(** * HRMS hr-operations-service: payroll, leave and attendance rules

    A shallow embedding of the three services of
    [hrms-platform/services/hr-operations-service] (payrollService.ts,
    leaveService.ts, attendanceService.ts) and of the Mongoose models they
    save (payroll.ts, leaveRequest.ts, attendance.ts), followed by the
    properties the specification states about them.

    Modelling conventions.
    - A JavaScript [Date] is its [getTime()] value: an integer number of
      milliseconds since the epoch ([Z]).
    - [hoursWorked] is computed as the code computes it, in IEEE-754
      binary64: every operation gives the exact result rounded to the
      nearest double ([double]).  Money amounts, rates and sums of hours
      are exact rationals ([Q]), each formula being the code's own
      expression; NaN and infinities are not modelled.
    - A Mongoose collection is the list of its documents in insertion order; a
      document's [_id] is its position.  A stored document has a value at
      every path its schema requires.  A document made by [new Model(...)]
      may not: [save] validates it first ([validated]), then runs the
      schema's [pre('save')] hook and enforces the schema's unique index.
      Of the schema's validators only [required] is part of the model.
    - [async] functions become functions from the collection(s) they read to
      a [result] carrying the new collection; a thrown error is [Throw].
    - The clock, the host's time zone and the employee service reached over
      HTTP are the fields of a [Host], passed explicitly. *)

From Stdlib Require Import ZArith QArith Qround Qminmax Qabs Qpower String Ascii Lia Lqa.
From stdpp Require Import base tactics option list gmap strings sorting.

Local Open Scope Z_scope.

(** ** Errors and results *)

Inductive error : Type :=
| AppError (message : string) (statusCode : Z)
| MongoError (message : string)
| ValidationError (message : string).

Inductive result (A : Type) : Type :=
| Ok (a : A)
| Throw (e : error).

Arguments Ok {A} a.
Arguments Throw {A} e.

#[global] Instance result_ret : MRet result := λ A a, Ok a.
#[global] Instance result_bind : MBind result := λ A B f m,
  match m with
  | Ok a => f a
  | Throw e => Throw e
  end.

(** [catch (error) { if (error instanceof AppError) throw error;
                     throw new AppError(message, 500); }] *)
Definition rethrow {A} (message : string) (m : result A) : result A :=
  match m with
  | Throw (MongoError _) | Throw (ValidationError _) =>
      Throw (AppError message 500)
  | _ => m
  end.

(** ** JavaScript numbers *)

(** [Math.round] rounds halves upwards; [Math.ceil] is used on a count of
    days and its result kept as an integer. *)
Definition Math_round (x : Q) : Q := inject_Z (Qfloor (x + (1 # 2))).

(** *** Binary64 arithmetic

    A finite double is [m * 2^e] with [|m| < 2^53].  An operation on
    doubles gives the exact result rounded to the nearest double, a tie
    going to the even significand.  The exponent is left unbounded: the
    numbers rounded here (milliseconds, hours, hundredths of hours) are 0
    or far from the subnormal and the overflow range. *)

Definition pow2 (e : Z) : Q := ((2 # 1) ^ e)%Q.

(** [floor (log2 q)] for [q > 0]: the quotient of numerator and
    denominator lies between [2^(k-1)] and [2^(k+1)]. *)
Definition ilog2 (q : Q) : Z :=
  let k := Z.log2 (Qnum q) - Z.log2 (Z.pos (Qden q)) in
  if Qle_bool (pow2 k) q then k else k - 1.

(** The nearest integer, a tie going to the even one. *)
Definition round_half_even (q : Q) : Z :=
  let f := Qfloor q in
  match (q - inject_Z f ?= 1 # 2)%Q with
  | Lt => f
  | Gt => f + 1
  | Eq => if Z.even f then f else f + 1
  end.

(** The double nearest to [q]: the significand is [q] scaled to 53 bits
    and rounded. *)
Definition double (q : Q) : Q :=
  if Qeq_bool q 0 then 0%Q
  else
    let e := ilog2 (Qabs q) - 52 in
    (inject_Z (round_half_even (q / pow2 e)) * pow2 e)%Q.

(** [x - y], [x * y] and [x / y] on numbers. *)
Definition js_sub (x y : Q) : Q := double (x - y).
Definition js_mul (x y : Q) : Q := double (x * y).
Definition js_div (x y : Q) : Q := double (x / y).
Definition Math_ceil (x : Q) : Z := Qceiling x.
Definition Math_max (x y : Q) : Q := Qmax x y.
Definition Math_min (x y : Q) : Q := Qmin x y.

(** [x || 0] on a property that is a number or undefined. *)
Definition or0 (x : option Z) : Z := default 0 x.

(** ** Strings: [toLowerCase] (ASCII letters) and [includes] *)

Definition lower_ascii (c : ascii) : ascii :=
  let n := nat_of_ascii c in
  if (65 <=? n)%nat && (n <=? 90)%nat then ascii_of_nat (n + 32) else c.

Fixpoint toLowerCase (s : string) : string :=
  match s with
  | EmptyString => EmptyString
  | String c s' => String (lower_ascii c) (toLowerCase s')
  end.

Fixpoint includes (needle s : string) : bool :=
  if String.prefix needle s then true
  else match s with
       | EmptyString => false
       | String _ s' => includes needle s'
       end.

(** ** Dates and the host's calendar *)

Definition MS_PER_HOUR : Z := 1000 * 60 * 60.
Definition MS_PER_DAY : Z := 1000 * 60 * 60 * 24.

(** What the services ask of the local time zone. *)
Record Calendar : Type := {
  (** [moment(t).utcOffset()], minutes east of UTC *)
  utcOffset : Z → Z;
  (** [moment(t).startOf('day').valueOf()] *)
  startOfDay : Z → Z;
  (** [new Date(t).getFullYear()], [moment(t).year()] *)
  getFullYear : Z → Z;
  (** [new Date(year, monthIndex, day).getTime()] *)
  newDate : Z → Z → Z → Z
}.

(** moment's [isLeapYear]:
    [(year % 4 === 0 && year % 100 !== 0) || year % 400 === 0]. *)
Definition isLeapYear (year : Z) : bool :=
  ((Z.rem year 4 =? 0) && negb (Z.rem year 100 =? 0)) || (Z.rem year 400 =? 0).

(** moment's [absFloor]: truncation toward zero. *)
Definition absFloor (x : Q) : Z :=
  if Qle_bool 0 x then Qfloor x else Qceiling x.

(** [moment(this).diff(moment(that), 'days')]:
    [absFloor((this - that - zoneDelta) / 864e5)] with
    [zoneDelta = (that.utcOffset() - this.utcOffset()) * 6e4]. *)
Definition diff_days (cal : Calendar) (this that : Z) : Z :=
  let zoneDelta := (utcOffset cal that - utcOffset cal this) * 60000 in
  absFloor (inject_Z (this - that - zoneDelta) / inject_Z 86400000).

(** *** The calendar of a host running in UTC *)

(** Days since 1970-01-01 of the proleptic Gregorian date [y]-[m]-[d]
    ([m] from 1 to 12). *)
Definition days_from_civil (y m d : Z) : Z :=
  let y' := if m <=? 2 then y - 1 else y in
  let era := y' / 400 in
  let yoe := y' - era * 400 in
  let doy := (153 * (if 2 <? m then m - 3 else m + 9) + 2) / 5 + d - 1 in
  let doe := yoe * 365 + yoe / 4 - yoe / 100 + doy in
  era * 146097 + doe - 719468.

(** The Gregorian year of day number [z] (days since 1970-01-01). *)
Definition year_of_days (z : Z) : Z :=
  let z' := z + 719468 in
  let era := z' / 146097 in
  let doe := z' - era * 146097 in
  let yoe := (doe - doe / 1460 + doe / 36524 - doe / 146096) / 365 in
  let doy := doe - (365 * yoe + yoe / 4 - yoe / 100) in
  let mp := (5 * doy + 2) / 153 in
  let m := if mp <? 10 then mp + 3 else mp - 9 in
  yoe + era * 400 + (if m <=? 2 then 1 else 0).

Definition utc : Calendar := {|
  utcOffset := λ _, 0;
  startOfDay := λ t, t - t mod MS_PER_DAY;
  getFullYear := λ t, year_of_days (t / MS_PER_DAY);
  (* the Date constructor reads a year from 0 to 99 as 1900 + year *)
  newDate := λ year monthIndex day,
    let year' := if (0 <=? year) && (year <=? 99) then 1900 + year else year in
    days_from_civil year' (monthIndex + 1) day * MS_PER_DAY
|}.

(** ** The host: clock, time zone and the employee service *)

Record Employee : Type := {
  salary : Q;
  position : string
}.

Record Host : Type := {
  (** [new Date()], [moment()] *)
  clock : Z;
  zone : Calendar;
  (** [GET /api/employees/:id]; [None] when the request fails *)
  directory : Z → option Employee
}.

Definition validateEmployee (host : Host) (employeeId : Z) : result unit :=
  match directory host employeeId with
  | Some _ => Ok tt
  | None => Throw (AppError "Invalid employee ID" 400)
  end.

Definition getEmployeeData (host : Host) (employeeId : Z) : result Employee :=
  match directory host employeeId with
  | Some employee => Ok employee
  | None => Throw (AppError "Failed to fetch employee data" 500)
  end.

Definition checkHRPermission (host : Host) (userId : Z) : bool :=
  match directory host userId with
  | Some employee =>
      includes "hr" (toLowerCase (position employee))
      || String.eqb (toLowerCase (position employee)) "admin"
  | None => false
  end.

(** ** Mongoose documents *)

(** A schema gives its [pre('save')] hook (which sees the stored version of
    the document, if any, to answer [isModified]) and its unique index. *)
Class Schema (D : Type) : Type := {
  pre_save : option D → D → D;
  unique_clash : D → D → Prop;
  unique_clash_dec :: RelDecision unique_clash
}.
Lemma failfast_Reconcile r now req : failfast (Reconcile r now req).
Proof.
  unfold Reconcile. apply failfast_call. intros [pod|e]; simpl.
  - destruct (ShouldRemediate r now pod) as [ok after].
    destruct (_ || _); [apply failfast_ret|apply failfast_remediate].
  - destruct (IsNotFound e); [apply failfast_ret|done].
Qed.

End failures.

Section pass_more.

Import pvcunbinder.
Local Open Scope string_scope.
Local Open Scope list_scope.

(** X6: in every pass, whatever the store answers, a call that fails (a Get
    that finds nothing apart) is the last event of the pass, and the pass
    returns its error; and an error that a pass returns is the error of its
    last call, or the error of [maybeRecyclePersistentVolume] about a
    Volume that is neither HostPath nor Local. *)
Theorem first_failure_ends_the_pass
    (W : Type) (client : Client W) (order : MapOrder)
    (r : Controller) (now : Z) (req : ObjectKey) (w : W) :
  let pass := Reconcile r now req w in
  (∀ i ev e,
     run_trace pass !! i = Some ev → failure ev = Some e →
     S i = length (run_trace pass) ∧ run_result pass = Err e)
  ∧ (∀ e, run_result pass = Err e →
          e = errRecycle
          ∨ ∃ ev, last (run_trace pass) = Some ev ∧ failure ev = Some e).
Proof.
  destruct (Reconcile r now req w) as [[res w'] tr] eqn:Hrun.
  unfold run_trace, run_result. simpl.
  apply failfast_Reconcile in Hrun. split.
  - intros i ev e Hi Hev.
    assert (∀ t, Forall (λ ev, failure ev = None) t → t !! i = Some ev → False)
      as Hquiet.
    { intros t Hall Ht. eapply Forall_lookup_1 in Hall; [|done]. congruence. }
    destruct res as [a|e']; simpl in Hrun; [by destruct (Hquiet tr)|].
    destruct Hrun as [[Hall _]|(t & ev' & -> & Hall & Hev')];
      [by destruct (Hquiet tr)|].
    apply lookup_app_Some in Hi as [Hi|[Hlen Hi]]; [by destruct (Hquiet t)|].
    destruct (i - length t)%nat as [|n] eqn:Hidx; [|done].
    injection Hi as ->. rewrite length_app. simpl.
    split; [lia|congruence].
  - intros e ->. simpl in Hrun.
    destruct Hrun as [[_ ->]|(t & ev & -> & _ & Hev)]; [by left|right].
    exists ev. by rewrite last_snoc.
Qed.
(** * kaufman-memorial: the comment paginator, the background resolver and
      the dataset validator

    A shallow embedding of [render_pdf.py] and [test_data.py].

    The dataset is what [json.load] returns: a tree of Python values.  It is
    modelled by the type [json]; a Python [dict] is a finite map from keys to
    values, a [list] is a list, a [str] is a string of code points (the model
    has the code points below 256), and a number is its exact rational value.
    Every number the paginator computes is a multiple of 0.5, which binary
    floating point represents exactly, so the rational arithmetic below is
    the arithmetic the interpreter performs on these inputs.

    Python exceptions are explicit: a function that can raise returns a
    [result]. *)

From Stdlib Require Import QArith Lqa Ascii.
From stdpp Require Import gmap strings list fin_maps pretty.

Close Scope Q_scope.
Open Scope string_scope.
Open Scope list_scope.
Open Scope stdpp_scope.
Set Warnings "-register-all".

(** ** Python values *)

Inductive json :=
| JNull
| JBool (b : bool)
| JNum (q : Q)
| JStr (s : string)
| JArr (l : list json)
| JObj (m : gmap string json).

(** ** Exceptions *)

Inductive exn :=
| ValidationError (reason : string)
| TypeError
| KeyError (key : string)
| AttributeError.

Inductive result (A : Type) :=
| Ok (a : A)
| Raise (e : exn).

Arguments Ok {A} a.
Arguments Raise {A} e.

Definition bind {A B} (r : result A) (k : A → result B) : result B :=
  match r with
  | Ok a => k a
  | Raise e => Raise e
  end.

Notation "'let*' x ':=' r 'in' k" := (bind r (fun x => k))
  (at level 10, x name, r at level 100, k at level 200).

(** ** The operations of the interpreter the two programs use *)

Module Py.

(** [len(x)] *)
Definition len (x : json) : result nat :=
  match x with
  | JStr s => Ok (String.length s)
  | JArr l => Ok (length l)
  | JObj m => Ok (size m)
  | _ => Raise TypeError
  end.

(** [x.get(key, dflt)]: only a dict has the method. *)
Definition get (x : json) (key : string) (dflt : json) : result json :=
  match x with
  | JObj m => Ok (default dflt (m !! key))
  | _ => Raise AttributeError
  end.

(** [x[key]] for a string [key]. *)
Definition getitem (x : json) (key : string) : result json :=
  match x with
  | JObj m =>
      match m !! key with
      | Some v => Ok v
      | None => Raise (KeyError key)
      end
  | _ => Raise TypeError
  end.

Definition is_str (x : json) : bool :=
  match x with JStr _ => true | _ => false end.

Definition is_dict (x : json) : bool :=
  match x with JObj _ => true | _ => false end.

Definition is_list (x : json) : bool :=
  match x with JArr _ => true | _ => false end.

(** [x == s] for a string [s] *)
Definition eq_str (s : string) (x : json) : bool :=
  match x with JStr t => String.eqb s t | _ => false end.

(** [sub in s] on two strings: [sub] occurs in [s]. *)
Fixpoint occurs (sub s : string) : bool :=
  String.prefix sub s ||
  match s with
  | EmptyString => false
  | String _ s' => occurs sub s'
  end.

(** [key in x] for a string [key] *)
Definition contains (key : string) (x : json) : result bool :=
  match x with
  | JObj m => Ok (bool_decide (is_Some (m !! key)))
  | JArr l => Ok (existsb (eq_str key) l)
  | JStr s => Ok (occurs key s)
  | _ => Raise TypeError
  end.

(** The truth value of [x] in a condition. *)
Definition truthy (x : json) : bool :=
  match x with
  | JNull => false
  | JBool b => b
  | JNum q => negb (Qeq_bool q 0)
  | JStr s => negb (String.eqb s "")
  | JArr l => negb (bool_decide (l = []))
  | JObj m => negb (bool_decide (size m = 0))
  end.

(** [for c in x]: the elements the loop visits.  A dict yields its keys;
    the finite map does not record insertion order, they come in the
    order of the map. *)
Definition iter (x : json) : result (list json) :=
  match x with
  | JArr l => Ok l
  | JStr s => Ok ((λ c, JStr (String c EmptyString)) <$> String.list_ascii_of_string s)
  | JObj m => Ok (JStr <$> (map_to_list m).*1)
  | _ => Raise TypeError
  end.

End Py.

(** ** render_pdf.py: [paginate_comments] *)

(** [msg_len if msg_len > 120 else msg_len * 0.5] *)
Definition effective_len (msg_len : nat) : Q :=
  if bool_decide (120 < msg_len) then inject_Z (Z.of_nat msg_len)
  else (inject_Z (Z.of_nat msg_len) * (1 # 2))%Q.

(** The first three lines of the loop body: the weight of comment [c]. *)
Definition comment_weight (c : json) : result Q :=
  let* msg := Py.get c "message" (JStr "") in
  let* msg_len := Py.len msg in
  Ok (effective_len msg_len).

(** The variables of the loop. *)
Record pstate := PState {
  pages : list (list json);
  current_page : list json;
  current_len : Q
}.

(** [current_len + effective_len > max_chars] *)
Definition overflows (max_chars : Q) (st : pstate) (eff : Q) : bool :=
  negb (Qle_bool (current_len st + eff) max_chars).

(** [len(current_page) >= max_per_page] *)
Definition page_full (max_per_page : Z) (st : pstate) : bool :=
  bool_decide (max_per_page ≤ Z.of_nat (length (current_page st)))%Z.

(** [if current_page and (... or ...)]: start a new page. *)
Definition breaks (max_chars : Q) (max_per_page : Z) (st : pstate) (eff : Q) : bool :=
  negb (bool_decide (current_page st = [])) &&
  (overflows max_chars st eff || page_full max_per_page st).

Definition close_page (st : pstate) : pstate :=
  {| pages := pages st ++ [current_page st]; current_page := []; current_len := 0 |}.

Definition add_comment (c : json) (eff : Q) (st : pstate) : pstate :=
  {| pages := pages st;
     current_page := current_page st ++ [c];
     current_len := (current_len st + eff)%Q |}.

(** One iteration of [for c in comments]. *)
Definition paginate_step (max_chars : Q) (max_per_page : Z)
    (st : pstate) (c : json) : result pstate :=
  let* eff := comment_weight c in
  let st' := if breaks max_chars max_per_page st eff then close_page st else st in
  Ok (add_comment c eff st').

Fixpoint paginate_loop (max_chars : Q) (max_per_page : Z)
    (comments : list json) (st : pstate) : result pstate :=
  match comments with
  | [] => Ok st
  | c :: rest =>
      let* st' := paginate_step max_chars max_per_page st c in
      paginate_loop max_chars max_per_page rest st'
  end.

Definition paginate_comments (comments : list json) (max_chars : Q)
    (max_per_page : Z) : result (list (list json)) :=
  let* st := paginate_loop max_chars max_per_page comments
               {| pages := []; current_page := []; current_len := 0 |} in
  Ok (if bool_decide (current_page st = []) then pages st
      else pages st ++ [current_page st]).

(** A comment the paginator can measure: a dict whose [message], when it has
    one, has a length. *)
Definition measurable (c : json) : bool :=
  match comment_weight c with
  | Ok _ => true
  | Raise _ => false
  end.

(** The weight of a comment and of a page, for stating the guarantees. *)
Definition weight (c : json) : Q :=
  match comment_weight c with
  | Ok w => w
  | Raise _ => 0
  end.

Definition page_weight (page : list json) : Q :=
  foldr (λ c acc, (weight c + acc)%Q) 0%Q page.

Definition comment (fields : list (string * json)) : json :=
  JObj (list_to_map fields).

(** ** render_pdf.py: [parse_background] *)

(** The entries of the dict a call returns. *)
Definition parse_background (bg_config default_size default_position : json)
    : gmap string json :=
  match bg_config with
  | JStr _ =>
      {[ "image" := bg_config;
         "size" := default_size;
         "position" := default_position ]}
  | JObj m =>
      {[ "image" := default (JStr "") (m !! "image");
         "size" := default default_size (m !! "size");
         "position" := default default_position (m !! "position") ]}
  | _ =>
      {[ "image" := JStr "";
         "size" := default_size;
         "position" := default_position ]}
  end.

---------------

What is expected:
Tally the lines of the listing above that contain the word "rounded" and state the result as a bare number.

Output below:
4